Se laissant tomber sur le dos, elle enfouit sa tête dans l'oreiller et ferma les yeux. Peut être aurait elle sa réponse aujourd'hui ? Et alors il ne serait pas trop tard...

Mais Hermione se voyait mal aller rendre visite à Severus Rogue aujourd'hui. Après ses derniers mots assassins, sa présence à la fête la veille tout de même, elle ne voulait pas ajouter à sa souffrance, même si elle serait un bon défouloir pour lui.

Elle posa son bras sur son visage, pour cacher ses yeux du soleil qui se levait. Dans quelques heures, elle devrait distribuer ses cadeaux, tout en se demandant encore si elle donnerait celui qui ne portait pas de nom. La jeune femme grogna. Elle sentait qu'elle allait être d'une humeur de chien aujourd'hui. Elle ne dormait pas beaucoup depuis quelques jours, et ne pas arriver à ses fins rajoutait à son irritation.

Lassée de toutes ses réflexions, et consciente que le sommeil ne viendrait pas, la jeune femme décida de se lever. Après s'être douchée, elle s'habilla très chaudement, attrapa son cadeau sans nom et sortit le plus silencieusement possible de la salle commune, souhaitant un joyeux noël à une grosse dame grognon.

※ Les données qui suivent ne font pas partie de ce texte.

(** What the model is shown of a result. *)
Definition shown_result (nm : string) (res : Result string string) : string :=
  let text := match res with Ok out => out | Err e => cat ["Tool '"; nm; "' failed: "; e] end in
  cut_output (wrap_for_llm nm (so_content (sanitize_tool_output ce_lower (re_safety en) nm text))).

Fixpoint run_calls (c : JobContext) (allowed : gset string) (calls : list ToolCall) (run : LightRun) : Eng LightRun :=
  match calls with
  | [] => mret run
  | tc :: calls =>
      out ← execute_routine_tool c allowed tc;
      run_calls c allowed calls
        (mkLight _ (lr_messages run ++ [tool_result (tc_id tc) (tc_name tc) (shown_result (tc_name tc) out.1)])
           (lr_input run) (lr_output run) (lr_calls run) (lr_tools run ++ option_list out.2))
  end.

(** One more call of the model. *)
Definition spend (input output : Z) (run : LightRun) : LightRun :=
  mkLight _ (lr_messages run) (as_u32 (lr_input run + input)) (as_u32 (lr_output run + output)) (S (lr_calls run)) (lr_tools run).

Definition push (m : ChatMessage) (run : LightRun) : LightRun :=
  mkLight _ (lr_messages run ++ [m]) (lr_input run) (lr_output run) (lr_calls run) (lr_tools run).

(** The last round: no tools. *)
Definition final_round (max_tokens : Z) (run : LightRun) : Eng (Execution * LightRun) :=
  res ← ask_text (ensure_ends_with_user_message (lr_messages run)) max_tokens;
  mret match res with
  | Err e => (Err (LlmFailed (we_llm_text e)), spend 0 0 run)
  | Ok rs =>
      let run := spend (rs_input_tokens rs) (rs_output_tokens rs) run in
      (handle_text_response (rs_content rs) (rs_finish_reason rs) (lr_input run) (lr_output run), run)
  end.

(** [rounds] more rounds with tools before the last one. *)
Fixpoint light_loop (c : JobContext) (allowed : gset string) (max_tokens : Z) (rounds : nat) (run : LightRun)
    : Eng (Execution * LightRun) :=
  match rounds with
  | O => final_round max_tokens run
  | S rounds =>
      _ ← pass;
      defs ← gets (fun s => base.filter (fun d => td_name d ∈ allowed) (tool_definitions ce_values (sd_tools (es_sched s))));
      res ← ask_with_tools (snapshot_messages_for_tool_iteration (lr_messages run)) defs max_tokens;
      match res with
      | Err e => mret (Err (LlmFailed (we_llm_text e)), spend 0 0 run)
      | Ok rs =>
          let run := spend (trs_input_tokens rs) (trs_output_tokens rs) run in
          match trs_tool_calls rs with
          | [] =>
              mret (handle_text_response (default "" (trs_content rs)) (trs_finish_reason rs) (lr_input run) (lr_output run), run)
          | calls =>
              run ← run_calls c allowed calls (push (assistant_with_tool_calls (trs_content rs) calls) run);
              light_loop c allowed max_tokens rounds run
          end
      end
  end.

Definition max_rounds (max_tool_rounds : Z) : Z :=
  Z.min (Z.min max_tool_rounds (lightweight_max_iterations (re_config en))) 5.

Definition execute_lightweight_with_tools r (system_prompt full_prompt : string) (max_tokens max_tool_rounds : Z)
    : Eng (Execution * LightRun) :=
  c ← light_context r;
  _ ← pass;
  allowed ← gets (fun s => autonomous_allowed_tool_names (sd_tools (es_sched s)) (sd_active (es_sched s)) (r_user_id r));
  light_loop c allowed max_tokens (Z.to_nat (max_rounds max_tool_rounds - 1))
    (mkLight _ (first_messages system_prompt full_prompt) 0 0 0 []).

(** [context_length / 2], at least the asked number. *)
Definition effective_tokens (meta : Result LlmError ModelMetadata) (asked : Z) : Z :=
  match meta with
  | Ok m => match md_context_length m with Some n => Z.max (n / 2) asked | None => asked end
  | Err _ => asked
  end.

Elle descendit les escaliers capricieux du château et se retrouva devant l'immense porte du château. Vérifiant qu'il n'y avait personne, elle l'entrouvrit juste assez pour passer, espérant que personne me l'entende grincer. Une fois dehors, elle poussa un profond soupir, fière d'avoir achevé son périple sans encombre. Enfouissant son menton dans son écharpe aux couleurs de sa maison, et après avoir lancé un sortilège d'imperméabilisation, elle se mit à déambuler dans le parc, les flocons s'amoncelant dans ses cheveux bruns. Mais elle s'en fichait. Elle n'enlevait que ceux qui ne la gênaient. Après tout, c'était la magie de Noël.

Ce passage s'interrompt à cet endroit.